The data:

>>

(** * net-utils: port probing, port selection, address listing

    A shallow embedding of [packages/wmr/src/lib/net-utils.js] and the
    properties of its exported functions [isPortFree], [getFreePort],
    [getPort], [getServerAddresses] and [addTimestamp]. *)

From Stdlib Require Import ZArith String Ascii List Bool Lia DecimalString.
From Stdlib Require Import DecimalPos.
From Equations Require Import Equations.
Import ListNotations.

Local Open Scope string_scope.
Local Open Scope Z_scope.

(** ** The fragment of JavaScript the file relies on *)

Module JS.

(** Numbers.  The functions below only count ports and attempts, so a number
    is an integer or [NaN] (what [parseInt] yields when it finds no digit).
    [Int z] stands for the double of value [z]; fractions and infinities are
    not represented. *)
Inductive number : Type :=
| Int (z : Z)
| NaN.

(** An [Error] object: the optional [code] property set by the [net] module,
    and the message. *)
Record JsError : Type := mkError {
  err_code : option string;
  err_message : string
}.

(** [new Error(message)] carries no [code]. *)
Definition Error (message : string) : JsError := mkError None message.

(** A settled promise. *)
Inductive promise (A : Type) : Type :=
| Fulfilled (a : A)
| Rejected (e : JsError).
Arguments Fulfilled {A} a.
Arguments Rejected {A} e.
(** X4. An update by a record that moved, or that brings the member
    online, stamps [lastMovementDate] with a clock reading of that update
    (the first or the second one) and clears [wasAfk]; the member is then
    not idle for [isAfk] at any reading less than [AFK_TIME_SECONDS] after
    the stamp. *)
Theorem movement_restarts_idle_clock (T : Z) (m : Member.t)
  (r : rp.AppTeamInfo_Member) (c : Clock.t) :
  Member.isMoved m r || Member.isGoneOnline m r = true ->
  exists i : nat,
    (i <= 1)%nat
    /\ Member.lastMovementDate (fst (Member.updateTeamInfoMember m r c))
       = Some (c i)
    /\ Member.wasAfk (fst (Member.updateTeamInfoMember m r c)) = false
    /\ forall later : Clock.t,
         later 0%nat - c i < T ->
         fst (Member.isAfk T (fst (Member.updateTeamInfoMember m r c)) later)
         = false.
Proof.
  intros H. rewrite update_eq. cbv zeta.
  set (i := if Member.isMoved m r
            then if Member.isGoneOffline m r || Member.isGoneOnline m r
                 then 1%nat else 0%nat
            else 0%nat).
  exists i. split; [| split; [| split]].
  - subst i. destruct (Member.isMoved m r);
      [destruct (Member.isGoneOffline m r || Member.isGoneOnline m r) |];
      lia.
  - subst i. cbn [Member.lastMovementDate].
    destruct (Member.isMoved m r); [reflexivity |].
    simpl in H. rewrite H. reflexivity.
  - cbn [Member.wasAfk].
    destruct (Member.isMoved m r), (Member.isGoneOnline m r);
      try reflexivity. discriminate H.
  - intros later Hlt. apply not_true_is_false. intros Hafk.
    apply isAfk_iff in Hafk. destruct Hafk as (last & Hlast & Hle).
    cbn [Member.lastMovementDate] in Hlast. subst i.
    destruct (Member.isMoved m r).
    + injection Hlast as <-. lia.
    + simpl in H. rewrite H in Hlast. injection Hlast as <-. lia.
Qed.

Lemma movement_restarts_idle_clock_witness :
  exists i : nat,
    (i <= 1)%nat
    /\ Member.lastMovementDate
         (fst (Member.updateTeamInfoMember
                 (Member.constructor Sample.instance Sample.a_offline)
                 Sample.a_online Sample.ticking))
       = Some (Sample.ticking i)
    /\ Member.wasAfk
         (fst (Member.updateTeamInfoMember
                 (Member.constructor Sample.instance Sample.a_offline)
                 Sample.a_online Sample.ticking)) = false
    /\ forall later : Clock.t,
         later 0%nat - Sample.ticking i < 300 ->
         fst (Member.isAfk 300
                (fst (Member.updateTeamInfoMember
                        (Member.constructor Sample.instance Sample.a_offline)
                        Sample.a_online Sample.ticking)) later)
         = false.
Proof.
  exact (@movement_restarts_idle_clock 300
           (Member.constructor Sample.instance Sample.a_offline)
           Sample.a_online Sample.ticking eq_refl).
Defined.
(** * SAP consistency evaluator: a shallow embedding of
      [sap/consistency_evaluator.py] and the properties of its scoring and
      matching functions.

    Conventions of the embedding.
    - Python [str] values are ASCII strings ([String.string]); [lower],
      [strip] and [isdigit] act on the ASCII range.  Outside of it Python's
      [str.isdigit] accepts characters that [int] refuses (superscript
      digits); a property that depends on it carries [PyStr.isascii] as a
      hypothesis.
    - Scores (Python [int] and [float]) are exact rationals ([Q]); [==] on
      scores is [Qeq_bool], [>] and [>=] are [Qlt_bool] and [Qle_bool].
      Integers are unbounded as in Python; the rounding of floats, the
      [OverflowError] of the conversion to float of an integer of more than
      308 digits and the [ValueError] of [int] on more than 4300 digits are
      not modelled: a property that depends on them bounds the length of the
      strings.
    - The third-party libraries the module imports ([Levenshtein.jaro],
      [urllib.parse.unquote], [semver.Version.is_valid],
      [packageurl.PackageURL.from_string]) are parameters of the section
      that holds the scoring functions.
    - Logging calls and the debug counters that nothing reads are left out;
      the [fileinvalid] counter of [compare_files] is threaded as state. *)

From Stdlib Require Import String Ascii List Bool Arith ZArith QArith Qabs Lia Lqa.
Import ListNotations.

Open Scope string_scope.
Open Scope Q_scope.

(** ** Python string operations *)

Module PyStr.

Definition is_upper (c : ascii) : bool :=
  let n := nat_of_ascii c in ((65 <=? n) && (n <=? 90))%nat.

Definition lower_char (c : ascii) : ascii :=
  if is_upper c then ascii_of_nat (nat_of_ascii c + 32) else c.

(** [s.lower()] *)
Fixpoint lower (s : string) : string :=
  match s with
  | EmptyString => EmptyString
  | String c r => String (lower_char c) (lower r)
  end.

(** [c.isdigit()] for an ASCII character: the ten decimal digits. *)
Definition isdigit (c : ascii) : bool :=
  let n := nat_of_ascii c in ((48 <=? n) && (n <=? 57))%nat.

(** [c.isspace()]: tab, line feed, vertical tab, form feed, carriage
    return, the four separators 0x1c-0x1f and the space. *)
Definition isspace (c : ascii) : bool :=
  let n := nat_of_ascii c in
  (((9 <=? n) && (n <=? 13)) || ((28 <=? n) && (n <=? 32)))%nat.

(** [s.startswith(p)] *)
Definition startswith (p s : string) : bool := String.prefix p s.

(** [sub in s] *)
Fixpoint contains (sub s : string) : bool :=
  match s with
  | EmptyString => String.prefix sub EmptyString
  | String _ r => String.prefix sub s || contains sub r
  end.

(** [s.replace(c, '')] for a one-character [c] *)
Fixpoint remove_char (c : ascii) (s : string) : string :=
  match s with
  | EmptyString => EmptyString
  | String d r => if Ascii.eqb d c then remove_char c r
                  else String d (remove_char c r)
  end.

(** [s.lstrip()] *)
Fixpoint lstrip (s : string) : string :=
  match s with
  | EmptyString => EmptyString
  | String c r => if isspace c then lstrip r else s
  end.

(** [s.rstrip()] *)
Fixpoint rstrip (s : string) : string :=
  match s with
  | EmptyString => EmptyString
  | String c r =>
      match rstrip r with
      | EmptyString => if isspace c then EmptyString else String c EmptyString
      | r' => String c r'
      end
  end.

(** [s.strip()] *)
Definition strip (s : string) : string := rstrip (lstrip s).

(** [s.split(sep)] for a one-character [sep]: the current field is
    accumulated in [cur] (reversed by appending at the end). *)
Fixpoint split_aux (sep : ascii) (s cur : string) : list string :=
  match s with
  | EmptyString => [cur]
  | String c r =>
      if Ascii.eqb c sep then cur :: split_aux sep r EmptyString
      else split_aux sep r (cur ++ String c EmptyString)
  end.

Definition split (sep : ascii) (s : string) : list string :=
  split_aux sep s EmptyString.

(** [s[n:]] *)
Fixpoint drop (n : nat) (s : string) : string :=
  match n, s with
  | O, _ => s
  | S _, EmptyString => EmptyString
  | S k, String _ r => drop k r
  end.

Definition digit_val (c : ascii) : Z := Z.of_nat (nat_of_ascii c) - 48.

(** [int(s)] on a string of decimal digits (the only strings the module
    converts: [check_digit] guards every call, and the pieces of a split on
    ['.'] hold no dot). *)
Fixpoint int_acc (s : string) (acc : Z) : Z :=
  match s with
  | EmptyString => acc
  | String c r => int_acc r (10 * acc + digit_val c)
  end.

Definition int (s : string) : Z := int_acc s 0.

(** [c in s] for a character [c] *)
Fixpoint has_char (c : ascii) (s : string) : bool :=
  match s with
  | EmptyString => false
  | String d r => Ascii.eqb d c || has_char c r
  end.
(** C6: [prepare_identify] never checks the identifier length and writes
    [_HDR_SZ + len(uuid)] as first byte, not the length of the buffer it
    packs into the fixed [36s] field; for [n <= 253] bytes it returns the 38-byte [_IDENTIFY] buffer
    (identifier cut or zero-padded to 36 bytes) whose first byte is [2 + n],
    and for [n >= 254] the ["B"] header item makes [struct.pack] raise.
    The other [prepare_*] methods, given in-range arguments, produce a
    buffer whose first byte is its own length. *)
Theorem prepare_identify_declared_length :
  (forall uuid, (length uuid <= 253)%nat ->
     exists b, prepare_identify uuid = Ok b /\ length b = 38%nat /\
               hd 0 b = 2 + Z.of_nat (length uuid)) /\
  (forall uuid, (254 <= length uuid)%nat -> prepare_identify uuid = Raise StructError) /\
  (forall line, 0 <= line < 256 ->
     prepare_register line = Ok [3; REGISTER_INPUT; line] /\
     prepare_deregister line = Ok [3; DEREGISTER_INPUT; line] /\
     prepare_single_shot line = Ok [3; REGISTER_SINGLE_SHOT; line]) /\
  prepare_time = Ok [2; TIME] /\
  (forall t, 0 <= t < 2 ^ 64 ->
     exists b, prepare_set_time t = Ok b /\ length b = 10%nat /\ hd 0 b = 10).
Proof.
  split; [|split; [|split; [|split]]].
  - intros uuid Hn.
    unfold prepare_identify, _IDENTIFY, _HEADER, _UUID. rewrite uuid_length.
    cbn [app pack pack_item].
    rewrite byte_range_true by (unfold _HDR_SZ; lia).
    eexists. split; [reflexivity|]. split.
    + rewrite !length_app, length_firstn, repeat_length. cbn [length]. lia.
    + reflexivity.
  - intros uuid Hn.
    unfold prepare_identify, _IDENTIFY, _HEADER, _UUID.
    cbn [app pack pack_item].
    replace ((0 <=? _HDR_SZ + Z.of_nat (length uuid)) &&
             (_HDR_SZ + Z.of_nat (length uuid) <? 256)) with false.
    + reflexivity.
    + symmetry. apply andb_false_iff. right. apply Z.ltb_ge. unfold _HDR_SZ. lia.
  - intros line Hl. unfold prepare_register, prepare_deregister, prepare_single_shot.
    repeat split; apply prepare_line_bytes; try reflexivity; try exact Hl;
      unfold REGISTER_INPUT, DEREGISTER_INPUT, REGISTER_SINGLE_SHOT; lia.
  - reflexivity.
  - intros t Ht. unfold prepare_set_time, _TIME_SET, _HEADER, _UINT64.
    cbn [app pack pack_item].
    replace ((0 <=? t) && (t <? 2 ^ 64)) with true
      by (symmetry; apply andb_true_iff; split; [apply Z.leb_le | apply Z.ltb_lt]; lia).
    eexists. split; [reflexivity|]. split; [|reflexivity].
    rewrite !length_app, length_le_bytes. reflexivity.
Qed.
(** * Portfolio simulation (chapter10/portfolio_simulation.py)

    A shallow embedding of the class [PortfolioSimulation]: the weight
    sampler, the mean-variance simulation loop, the efficient-frontier sweep,
    the constructor and the two read-only properties.

    Conventions of the embedding.
    - A NumPy float64 is an _extended rational_ ([npfloat]): finite values are
      exact rationals, and the two infinities and NaN follow the IEEE 754
      rules for special values.  Rounding and the sign of zero are abstracted
      away, so "equal within floating-point tolerance" reads as [Qeq] on the
      finite values.
    - The integers of [np.random.randint] and their row sums live in [Z]; a
      row of draws below 100 cannot reach the 64-bit range for any ticker
      list that fits in memory.
    - Python statements that can raise run in a state-and-exception monad [M]
      over a [World] holding the shared provider object, the position in the
      stream of random draws and the attributes of [self]. *)

From Stdlib Require Import List ZArith QArith String Ascii Bool Lia Lqa Arith Sorted.
Import ListNotations.

Set Implicit Arguments.

(* ================================================================== *)
(** ** Floating-point values *)

Module NpFloat.

Inductive npfloat : Type :=
| Fin (q : Q)
| PInf
| NInf
| NaN.

Definition of_Z (z : Z) : npfloat := Fin (inject_Z z).
Definition of_nat (n : nat) : npfloat := of_Z (Z.of_nat n).

Definition isnan (x : npfloat) : bool :=
  match x with NaN => true | _ => false end.

Definition isfinite (x : npfloat) : bool :=
  match x with Fin _ => true | _ => false end.

Definition fneg (x : npfloat) : npfloat :=
  match x with
  | Fin q => Fin (- q)
  | PInf => NInf
  | NInf => PInf
  | NaN => NaN
  end.

Definition fadd (x y : npfloat) : npfloat :=
  match x, y with
  | NaN, _ | _, NaN => NaN
  | Fin a, Fin b => Fin (a + b)
  | PInf, NInf | NInf, PInf => NaN
  | PInf, _ | _, PInf => PInf
  | NInf, _ | _, NInf => NInf
  end.

Definition fsub (x y : npfloat) : npfloat := fadd x (fneg y).

(** The sign of a rational, used for the products and quotients that involve
    an infinity. *)
Definition sign_inf (c : comparison) : npfloat :=
  match c with
  | Gt => PInf
  | Lt => NInf
  | Eq => NaN
  end.

Definition fmul (x y : npfloat) : npfloat :=
  match x, y with
  | NaN, _ | _, NaN => NaN
  | Fin a, Fin b => Fin (a * b)
  | Fin a, PInf | PInf, Fin a => sign_inf (a ?= 0)
  | Fin a, NInf | NInf, Fin a => sign_inf (0 ?= a)
  | PInf, PInf | NInf, NInf => PInf
  | PInf, NInf | NInf, PInf => NInf
  end.

(** [x / y] under NumPy's default error state: a zero divisor gives an
    infinity (or NaN for [0 / 0]) and a RuntimeWarning, never an exception. *)
Definition fdiv (x y : npfloat) : npfloat :=
  match x, y with
  | NaN, _ | _, NaN => NaN
  | Fin a, Fin b =>
      if Qeq_bool b 0 then sign_inf (a ?= 0) else Fin (a / b)
  | Fin _, PInf | Fin _, NInf => Fin 0
  | PInf, Fin b => if Qle_bool 0 b then PInf else NInf
  | NInf, Fin b => if Qle_bool 0 b then NInf else PInf
  | PInf, PInf | PInf, NInf | NInf, PInf | NInf, NInf => NaN
  end.

(** IEEE comparison [x == 0]. *)
Definition feq0 (x : npfloat) : bool :=
  match x with
  | Fin q => Qeq_bool q 0
  | _ => false
  end.

(** IEEE comparison [x <= y]: false as soon as a NaN is involved. *)
Definition fleb (x y : npfloat) : bool :=
  match x, y with
  | NaN, _ | _, NaN => false
  | NInf, _ => true
  | _, PInf => true
  | Fin a, Fin b => Qle_bool a b
  | _, _ => false
  end.

(** Equality of modelled values: [Qeq] on the finite ones. *)
Definition feq (x y : npfloat) : Prop :=
  match x, y with
  | Fin a, Fin b => a == b
  | PInf, PInf | NInf, NInf | NaN, NaN => True
  | _, _ => False
  end.

Definition fle (x y : npfloat) : Prop := fleb x y = true.

End NpFloat.
Export NpFloat.

Declare Scope npfloat_scope.
Delimit Scope npfloat_scope with F.
Infix "+" := fadd : npfloat_scope.
Infix "-" := fsub : npfloat_scope.
Infix "*" := fmul : npfloat_scope.
Infix "/" := fdiv : npfloat_scope.
Infix "=~" := feq (at level 70, no associativity) : npfloat_scope.

Local Open Scope string_scope.
Local Open Scope list_scope.
Local Open Scope nat_scope.

(* ================================================================== *)
(** ** The fragment of Python, NumPy and pandas the class relies on *)

Inductive exn : Type :=
| AttributeError
| ValueError
| TypeError
| KeyError
| IndexError
| ModuleNotFoundError
| ImportError.

(** [s.rsplit(sep, 1)]: the text before and after the last [sep], or [s]
    alone when it holds no [sep]. *)
Fixpoint rsplit1 (sep : ascii) (s : string) : list string :=
  match s with
  | EmptyString => [EmptyString]
  | String c rest =>
      match rsplit1 sep rest with
      | [m; k] => [String c m; k]
      | [x] => if Ascii.eqb c sep then [EmptyString; x] else [String c x]
      | _ => []
      end
  end.

(** A two-dimensional [ndarray]: its shape and its cells.  Keeping the shape
    apart from the cells lets an array of shape (2000, 0) and its transpose
    exist. *)
Record ndarray2 (A : Type) : Type := mk_ndarray2 {
  nrows : nat;
  ncols : nat;
  cell : nat -> nat -> A
}.

Module Np.

(** [a.T] *)
Definition T {A} (a : ndarray2 A) : ndarray2 A :=
  {| nrows := ncols a; ncols := nrows a; cell := fun i j => cell a j i |}.

(** [a[i]] for [0 <= i]: the i-th row, [IndexError] out of range. *)
Definition getitem2 {A} (a : ndarray2 A) (i : nat) : exn + list A :=
  if i <? nrows a then inr (map (cell a i) (seq 0 (ncols a)))
  else inl IndexError.

(** [v[i]] on a one-dimensional array. *)
Definition getitem1 {A} (v : list A) (i : nat) : exn + A :=
  match nth_error v i with
  | Some x => inr x
  | None => inl IndexError
  end.

(** [a.sum(axis=1)] on an integer array. *)
Definition sum_axis1 (a : ndarray2 Z) : list Z :=
  map (fun i => fold_left Z.add (map (cell a i) (seq 0 (ncols a))) 0%Z)
      (seq 0 (nrows a)).

(** [x / v] for a float scalar and an integer vector. *)
Definition scalar_div (x : npfloat) (v : list Z) : list npfloat :=
  map (fun s => fdiv x (of_Z s)) v.

(** [a * v] for an integer matrix and a float vector as long as the rows of
    [a]: the vector is broadcast along the last axis. *)
Definition mul_broadcast (a : ndarray2 Z) (v : list npfloat) : ndarray2 npfloat :=
  {| nrows := nrows a;
     ncols := ncols a;
     cell := fun i j => fmul (of_Z (cell a i j)) (nth j v NaN) |}.

(** The rows of a matrix, first to last. *)
Definition rows_of {A} (a : ndarray2 A) : list (list A) :=
  map (fun i => map (cell a i) (seq 0 (ncols a))) (seq 0 (nrows a)).

(** [np.sum(v)] on a float vector. *)
Definition sum (v : list npfloat) : npfloat := fold_left fadd v (Fin 0).

(** [y[-1] = stop] *)
Fixpoint set_last {A} (y : list A) (stop : A) : list A :=
  match y with
  | [] => []
  | [_] => [stop]
  | x :: rest => x :: set_last rest stop
  end.

(** The divisor of [np.linspace] with [endpoint=True]. *)
Definition linspace_div (num : nat) : nat := num - 1.

(** [np.linspace(start, stop, num)] on scalars, as NumPy computes it: the
    integers [0 .. num-1] scaled by the step, shifted by [start], and the
    last item overwritten with [stop]. *)
Definition linspace (start stop : npfloat) (num : nat) : list npfloat :=
  let div := linspace_div num in
  let y := map of_nat (seq 0 num) in
  let delta := fsub stop start in
  let y :=
    if 0 <? div then
      let step := fdiv delta (of_nat div) in
      if feq0 step
      then map (fun v => fmul (fdiv v (of_nat div)) delta) y
      else map (fun v => fmul v step) y
    else map (fun v => fmul v delta) y in
  let y := map (fun v => fadd v start) y in
  if 1 <? num then set_last y stop else y.

End Np.

Module Pd.

(** The two shapes of [DataFrame] the class builds: [pd.DataFrame()], which
    has neither columns nor rows, and a frame with the columns
    'Expected Return' and 'Volatility', one pair per row. *)
Inductive DataFrame : Type :=
| DF_empty
| DF_points (pts : list (npfloat * npfloat)).

(** [pd.DataFrame({'Expected Return': [m], 'Volatility': [v]})] *)
Definition one_row (m v : npfloat) : DataFrame := DF_points [(m, v)].

(** [pd.concat([a, b], ignore_index=True)] *)
Definition concat (a b : DataFrame) : DataFrame :=
  match a, b with
  | DF_empty, d => d
  | d, DF_empty => d
  | DF_points p, DF_points q => DF_points (p ++ q)
  end.

(** The frame that holds the given points: [pd.DataFrame()] when there are
    none. *)
Definition frame_of (pts : list (npfloat * npfloat)) : DataFrame :=
  match pts with
  | [] => DF_empty
  | _ => DF_points pts
  end.

(** The rows of a frame. *)
Definition rows (d : DataFrame) : list (npfloat * npfloat) :=
  match d with
  | DF_empty => []
  | DF_points pts => pts
  end.

(** [d['Expected Return']]: [KeyError] on a frame without that column. *)
Definition getitem (d : DataFrame) (column : string) : exn + list npfloat :=
  match d with
  | DF_empty => inl KeyError
  | DF_points pts =>
      if String.eqb column "Expected Return" then inr (map fst pts)
      else if String.eqb column "Volatility" then inr (map snd pts)
      else inl KeyError
  end.

(** Reductions of a Series skip NaN ([skipna=True]) and give NaN when
    nothing is left; [np.min] and [np.max] on a Series dispatch to them. *)
Definition dropna (s : list npfloat) : list npfloat :=
  filter (fun x => negb (isnan x)) s.

Definition reduce (pick : npfloat -> npfloat -> npfloat) (s : list npfloat) : npfloat :=
  match dropna s with
  | [] => NaN
  | x :: rest => fold_left pick rest x
  end.

Definition min2 (a b : npfloat) : npfloat := if fleb b a then b else a.
Definition max2 (a b : npfloat) : npfloat := if fleb a b then b else a.

Definition min (s : list npfloat) : npfloat := reduce min2 s.
Definition max (s : list npfloat) : npfloat := reduce max2 s.

End Pd.
Export Pd.

(* ================================================================== *)
(** ** The collaborators *)

(** The interface of [PortfolioAssets] as the class uses it: the ticker
    symbols, the assignable [weights] slot, and the two figures derived from
    the weights currently held.  [PA] is the state of the provider object. *)
Class PortfolioAssets (PA : Type) : Type := {
  ticker_symbols : PA -> list string;
  set_weights : PA -> list npfloat -> PA;
  expected_return : PA -> npfloat;
  volatility : PA -> npfloat
}.

(** A portfolio optimizer class: its constructor, taking
    [expected_mean_return], the [fit] method, which receives the provider
    object and may write to it, and the [optimal_variance] attribute, [None]
    when no solution was found. *)
Record OptimizerClass (PA : Type) : Type := {
  instance : Type;
  new : npfloat -> instance;
  fit : instance -> PA -> instance * PA;
  optimal_variance : instance -> option npfloat
}.

(** What [getattr] can find in a module: an optimizer class, or an object
    of another kind (a constant, a submodule), which cannot be called. *)
Inductive PyObject (PA : Type) : Type :=
| PyClass (c : OptimizerClass PA)
| PyOther.
Arguments PyOther {PA}.

(** A module maps attribute names to objects. *)
Definition PyModule (PA : Type) : Type := string -> option (PyObject PA).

<<

What is expected:
What do the lines above say from the one containing "Definition fsub (x" down to the one containing "NInf else PInf"? Return them exactly, both end lines included, and only them.

Response below:
Definition fsub (x y : npfloat) : npfloat := fadd x (fneg y).

(** The sign of a rational, used for the products and quotients that involve
    an infinity. *)
Definition sign_inf (c : comparison) : npfloat :=
  match c with
  | Gt => PInf
  | Lt => NInf
  | Eq => NaN
  end.

Definition fmul (x y : npfloat) : npfloat :=
  match x, y with
  | NaN, _ | _, NaN => NaN
  | Fin a, Fin b => Fin (a * b)
  | Fin a, PInf | PInf, Fin a => sign_inf (a ?= 0)
  | Fin a, NInf | NInf, Fin a => sign_inf (0 ?= a)
  | PInf, PInf | NInf, NInf => PInf
  | PInf, NInf | NInf, PInf => NInf
  end.

(** [x / y] under NumPy's default error state: a zero divisor gives an
    infinity (or NaN for [0 / 0]) and a RuntimeWarning, never an exception. *)
Definition fdiv (x y : npfloat) : npfloat :=
  match x, y with
  | NaN, _ | _, NaN => NaN
  | Fin a, Fin b =>
      if Qeq_bool b 0 then sign_inf (a ?= 0) else Fin (a / b)
  | Fin _, PInf | Fin _, NInf => Fin 0
  | PInf, Fin b => if Qle_bool 0 b then PInf else NInf
  | NInf, Fin b => if Qle_bool 0 b then NInf else PInf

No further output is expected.